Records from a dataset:
• • • •

(* ===== verification/VirtioExample.v ===== *)
(** * Runs of the disk driver

    A block is written by one process and read by another; and a run in which
    the interrupt of a finished request is lost. *)

From stdpp Require Import functions.
From S2P Require Import Prelude Bytes Virtio VirtioInv VirtioSpec.

(** Buffers 0 to 3 are for blocks 0 to 3, and so are 4 to 7. *)
Definition ex_block (v : Z) : block := replicate 1024 v.
Definition ex_disk : Z → block := λ _, replicate 512 0.
Definition ex_init : vsys :=
  virtio_disk_init ex_disk (λ b, VBuf (Z.of_nat b mod 4) (ex_block (Z.of_nat b + 1)) 0) (λ _, OutHdr 0 0 0).

(** The transitions of the device and the handler as functions. *)
Definition dev_pop (s : vsys) : vsys :=
  match dev_request s (avail s (dv_last s mod Z.of_nat NUM)) with
  | Some r => s <| dv_fly ::= λ l, l ++ [r] |> <| dv_last ::= λ n, u16 (n + 1) |>
                <| notify := negb (u16 (dv_last s + 1) =? avail_idx s) |>
  | None => s
  end.
Definition dev_done (s : vsys) : vsys :=
  match dv_fly s with r :: l => (dev_report r 0 s) <| dv_fly := l |> | [] => s end.
Definition intr_enter (s : vsys) : vsys := s <| ipc := HLoop |>.
Definition intr_exit (s : vsys) : vsys := s <| ipc := HAck |>.
Definition intr_leave (s : vsys) : vsys := (after intr_ack s) <| ipc := HOut |>.

Lemma run_silent s tr u u' : v_run s tr u → v_step u None u' → v_run s tr u'.
Proof. intros Hr Hs. rewrite <-(app_nil_r tr). change [] with (option_list (@None vevent)). by eapply VNext. Qed.
Lemma run_visible s tr u e u' : v_run s tr u → v_step u (Some e) u' → v_run s (tr ++ [e]) u'.
Proof. intros Hr Hs. change [e] with (option_list (Some e)). by eapply VNext. Qed.

Lemma step_pop u r : notify u = true → dv_last u ≠ avail_idx u →
  dev_request u (avail u (dv_last u mod Z.of_nat NUM)) = Some r → v_step u None (dev_pop u).
Proof. intros Hn Hl Hr. unfold dev_pop. rewrite Hr. by apply VPop. Qed.
Lemma step_done u r l : dv_fly u = r :: l → v_step u None (dev_done u).
Proof. intros Hf. unfold dev_done. rewrite Hf. by apply (VReport [] r l). Qed.
Lemma step_collect u : ipc u = HLoop → intr_more u = true → value intr_body u = Some () → v_step u None (after intr_body u).
Proof. intros Hp Hm Hv. apply VCollect; [done..|]. by apply run_after. Qed.
Lemma step_leave u : ipc u = HAck → v_step u None (intr_leave u).
Proof. intros Hp. by apply VAck. Qed.
Lemma step_call u t b w : ipc u = HOut → call u t = VIdle → (∀ t', uses (call u t') ≠ Some b) →
  0 ≤ vb_blockno (bufs u b) < 2 ^ 31 → length (vb_data (bufs u b)) = 1024%nat → value (virtio_disk_rw t b w) u = Some () →
  v_step u (Some (Invoke t (op_of (bufs u b) w))) (after (virtio_disk_rw t b w) u).
Proof. intros. apply VCall; [done..|]. by apply run_after. Qed.
Lemma step_return u t b : ipc u = HOut → asleep u t = None → uses (call u t) = Some b → value (rw_resume t) u = Some () →
  call (after (rw_resume t) u) t = VIdle →
  v_step u (Some (Return t (vb_data (bufs (after (rw_resume t) u) b)))) (after (rw_resume t) u).
Proof.
  intros Hp Ha Hu Hv Hc. pose proof (VRun t b u (after (rw_resume t) u) Hp Ha Hu (run_after _ _ _ Hv)) as Hs.
  by rewrite Hc in Hs.
Qed.

(** ** A block written and read back *)

Definition w1 : vsys := after (virtio_disk_rw 0 0 true) ex_init.
Definition w2 : vsys := intr_leave (intr_exit (after intr_body (intr_enter (dev_done (dev_pop w1))))).
Definition w3 : vsys := after (rw_resume 0) w2.
Definition w4 : vsys := after (virtio_disk_rw 1 4 false) w3.
Definition w5 : vsys := intr_leave (intr_exit (after intr_body (intr_enter (dev_done (dev_pop w4))))).
Definition w6 : vsys := after (rw_resume 1) w5.

(** A request that is popped, done, and collected by the handler. *)
Lemma served s tr u r r' l : v_run s tr u → ipc u = HOut → notify u = true → dv_last u ≠ avail_idx u →
  dev_request u (avail u (dv_last u mod Z.of_nat NUM)) = Some r → dv_fly (dev_pop u) = r' :: l →
  irq (dev_done (dev_pop u)) = true → ipc (dev_done (dev_pop u)) = HOut →
  intr_more (intr_enter (dev_done (dev_pop u))) = true → value intr_body (intr_enter (dev_done (dev_pop u))) = Some () →
  ipc (after intr_body (intr_enter (dev_done (dev_pop u)))) = HLoop →
  intr_more (after intr_body (intr_enter (dev_done (dev_pop u)))) = false →
  v_run s tr (intr_leave (intr_exit (after intr_body (intr_enter (dev_done (dev_pop u)))))).
Proof.
  intros Hr Hp Hn Hl Hq Hf Hi Hp2 Hm Hv Hp3 Hm2.
  eapply run_silent; [|by apply step_leave]. eapply run_silent; [|by apply VExit].
  eapply run_silent; [|by apply step_collect]. eapply run_silent; [|by apply VEnter].
  eapply run_silent; [|by eapply step_done]. eapply run_silent; [exact Hr|]. by eapply step_pop.
Qed.

Lemma write_read_run : v_run ex_init
  [Invoke 0 (BWrite 0 (ex_block 1)); Return 0 (ex_block 1); Invoke 1 (BRead 0); Return 1 (ex_block 1)] w6.
Proof.
  assert (H1 : v_run ex_init [Invoke 0 (BWrite 0 (ex_block 1))] w1).
  { eapply (run_visible _ [] _ _ _ (VRefl _)). by apply (step_call ex_init 0 0 true). }
  assert (H2 : v_run ex_init [Invoke 0 (BWrite 0 (ex_block 1))] w2).
  { eapply served; [exact H1|by vm_compute..]. }
  assert (H3 : v_run ex_init [Invoke 0 (BWrite 0 (ex_block 1)); Return 0 (ex_block 1)] w3).
  { eapply (run_visible _ [_] _ _ _ H2). by apply (step_return w2 0 0); vm_compute. }
  assert (H4 : v_run ex_init [Invoke 0 (BWrite 0 (ex_block 1)); Return 0 (ex_block 1); Invoke 1 (BRead 0)] w4).
  { eapply (run_visible _ [_; _] _ _ _ H3). apply (step_call w3 1 4 false); [by vm_compute..| |by vm_compute|by vm_compute|by vm_compute].
    intros [|t']; by vm_compute. }
  assert (H5 : v_run ex_init [Invoke 0 (BWrite 0 (ex_block 1)); Return 0 (ex_block 1); Invoke 1 (BRead 0)] w5).
  { eapply served; [exact H4|by vm_compute..]. }
  eapply (run_visible _ [_; _; _] _ _ _ H5). by apply (step_return w5 1 4); vm_compute.
Qed.

(** The refinement, on the run in which process 1 reads what process 0 wrote. *)
Lemma virtio_refines_witness :
  v_run ex_init
    [Invoke 0 (BWrite 0 (ex_block 1)); Return 0 (ex_block 1); Invoke 1 (BRead 0); Return 1 (ex_block 1)] w6 ∧
  ∃ a, bd_run (bd_init ex_disk)
    [Invoke 0 (BWrite 0 (ex_block 1)); Return 0 (ex_block 1); Invoke 1 (BRead 0); Return 1 (ex_block 1)] a ∧
    ∀ n, 0 ≤ n < 2 ^ 31 → bd_disk a n = rd_sectors (sectors w6) (2 * n).
Proof.
  split; [exact write_read_run|]. apply (virtio_refines ex_disk _ _ _ w6 (λ _, eq_refl) write_read_run).
Defined.

Lemma virtio_progress_witness : call w4 1 ≠ VIdle ∧ (can_move w4 ∨ report_unseen w4).
Proof.
  assert (H4 : ∃ tr, v_run ex_init tr w4).
  { eexists. eapply run_visible; [|apply (step_call w3 1 4 false)]; [|by vm_compute..| |by vm_compute|by vm_compute|by vm_compute].
    - eapply run_visible; [|apply (step_return w2 0 0)]; [|by vm_compute..].
      eapply served; [|by vm_compute..]. eapply run_visible; [apply VRefl|]. by apply (step_call ex_init 0 0 true).
    - intros [|t']; by vm_compute. }
  assert (Hc : call w4 1 ≠ VIdle) by (by vm_compute). split; [exact Hc|]. destruct H4 as [tr Hr].
  exact (virtio_progress ex_disk _ _ tr w4 1 (λ _, eq_refl) Hr Hc).
Defined.

(** ** An interrupt that is lost

    Two requests are under way.  The handler has collected the first and left
    its loop when the device reports the second; the acknowledgement at the end
    of the handler then takes back the interrupt for both. *)
Definition l1 : vsys := dev_pop (dev_pop (after (virtio_disk_rw 1 1 true) (after (virtio_disk_rw 0 0 true) ex_init))).
Definition l2 : vsys := intr_exit (after intr_body (intr_enter (dev_done l1))).
Definition l3 : vsys := after (rw_resume 0) (intr_leave (dev_done l2)).

Lemma lost_run : ∃ tr, v_run ex_init tr l3.
Proof.
  eexists. eapply run_visible; [|apply (step_return _ 0 0); by vm_compute].
  eapply run_silent; [|apply step_leave; by vm_compute].
  eapply run_silent; [|eapply step_done; by vm_compute].
  eapply run_silent; [|apply VExit; by vm_compute].
  eapply run_silent; [|apply step_collect; by vm_compute].
  eapply run_silent; [|apply VEnter; by vm_compute].
  eapply run_silent; [|eapply step_done; by vm_compute].
  eapply run_silent; [|eapply step_pop; by vm_compute].
  eapply run_silent; [|eapply step_pop; by vm_compute].
  eapply run_visible; [|apply (step_call _ 1 1 true); [by vm_compute..| |by vm_compute|by vm_compute|by vm_compute];
    intros [|t']; by vm_compute].
  eapply run_visible; [apply VRefl|]. by apply (step_call ex_init 0 0 true).
Qed.

(** The driver can lose an interrupt: a request is finished without error and
    reported, no other request is under way, and the process that waits for it
    sleeps in a state in which nothing can go on. *)
Lemma virtio_interrupt_lost : ∃ tr s, v_run ex_init tr s ∧ report_unseen s ∧
  call s 1 = VWait 1 true 3 4 5 ∧ asleep s 1 = Some (ChBuf 1) ∧ info_status s 3 = 0 ∧ dv_fly s = [] ∧ ¬ can_move s.
Proof.
  destruct lost_run as [tr Hr]. exists tr, l3. split_and!; [exact Hr|by vm_compute..|].
  intros [(t & b & s' & _ & Ha & Hu & _)|[[_ H]|[[H _]|[H|[(r & H & _)|H]]]]]; [|by vm_compute in H..].
  assert (H0 : call l3 0 = VIdle) by (by vm_compute). assert (H1 : asleep l3 1 = Some (ChBuf 1)) by (by vm_compute).
  assert (H2 : ∀ t, call l3 (S (S t)) = VIdle) by (intros k; by vm_compute).
  destruct t as [|[|t]]; [rewrite H0 in Hu; discriminate Hu|rewrite H1 in Ha; discriminate Ha|rewrite H2 in Hu; discriminate Hu].
Qed.
(** Every outcome of [bread]: the cached buffer, the recycled buffer, sleeping
    on a locked buffer, or the panic when no buffer is free. *)
Lemma bread_cases c b :
  bio_struct c →
  (∃ i x, slot c b = Some i ∧ bufs c !! i = Some x ∧
    if b_locked x then bio_bread dv b c = Blocks
    else run (bio_bread dv b) c i (c <| bufs ::= alter (hit c) i |>)) ∨
  (slot c b = None ∧ ∃ i li v x, scan c (Z.to_nat NBUCKET) (Z.to_nat (HASH b)) = Some (i, v) ∧
    buckets c !! i = Some li ∧ lru c li = Some v ∧ bufs c !! v = Some x ∧
    if b_locked x then bio_bread dv b c = Blocks
    else run (bio_bread dv b) c v
      (c <| bufs ::= alter (λ _, fresh c b) v |> <| buckets ::= steal i (Z.to_nat (HASH b)) v |>)) ∨
  (slot c b = None ∧ scan c (Z.to_nat NBUCKET) (Z.to_nat (HASH b)) = None ∧
    bio_bread dv b c = Panic "bget: no buffers").
Proof.
  intros W. destruct (slot c b) as [i|] eqn:Hs.
  - left. pose proof Hs as (x & Hx & _)%slot_Some; [|done]. exists i, x. split_and!; [done..|].
    destruct (b_locked x) eqn:Hl; [|by apply (bread_hit c b i x)].
    apply bread_not_Ret. unfold bget. step_with (run_get c). rewrite (cached_slot c b W), Hs. cbn beta iota.
    step_with (run_upd i (bumped c) c). unfold mbind, ST_bind.
    rewrite (run_acquiresleep_blocks i _ (bumped c x)); [done| |done].
    apply buf_of_lookup. cbn [bufs update field_set]. by rewrite list_lookup_alter_eq, Hx.
  - right. destruct (scan c (Z.to_nat NBUCKET) (Z.to_nat (HASH b))) as [[i v]|] eqn:Hsc.
    + left. split; [done|]. pose proof (scan_Some c _ _ i v Hsc) as (li & Hi & Hlru).
      pose proof (lru_spec c li) as Hv. rewrite Hlru in Hv. destruct Hv as (Hv & _).
      destruct (ring_member c i li v W Hi Hv) as [x Hx]. exists i, li, v, x. split_and!; [done..|].
      destruct (b_locked x) eqn:Hl; [|by apply (bread_miss c b i v x)].
      apply bread_not_Ret. unfold bget. step_with (run_get c).
      rewrite (cached_slot c b W), Hs, Hsc. cbn beta iota.
      step_with (run_modify (λ c, c <| buckets ::= steal i (Z.to_nat (HASH b)) v |>) c).
      set (rec := λ x, x <| b_dev := dv |> <| b_blockno := b |> <| b_valid := false |>
                     <| b_refcnt := 1 |> <| b_timestamp := ticks c |>).
      rewrite (bind_Ret _ _ _ _ _ (run_upd v rec _)). unfold mbind, ST_bind.
      rewrite (run_acquiresleep_blocks v _ (rec x)); [done| |exact Hl].
      apply buf_of_lookup. cbn [bufs update field_set]. by rewrite list_lookup_alter_eq, Hx.
    + right. split_and!; [done..|]. apply bread_not_Ret. unfold bget. step_with (run_get c).
      rewrite (cached_slot c b W), Hs, Hsc. done.
Qed.
End bio.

• • • •

What the task requires: Retype only this portion of the data above: the line containing "destruct (b_locked x) eqn:Hl; [|by apply (bread_miss", the line containing "step_with (run_modify (λ", and all lines between them, exactly.

Task solution:
      destruct (b_locked x) eqn:Hl; [|by apply (bread_miss c b i v x)].
      apply bread_not_Ret. unfold bget. step_with (run_get c).
      rewrite (cached_slot c b W), Hs, Hsc. cbn beta iota.
      step_with (run_modify (λ c, c <| buckets ::= steal i (Z.to_nat (HASH b)) v |>) c).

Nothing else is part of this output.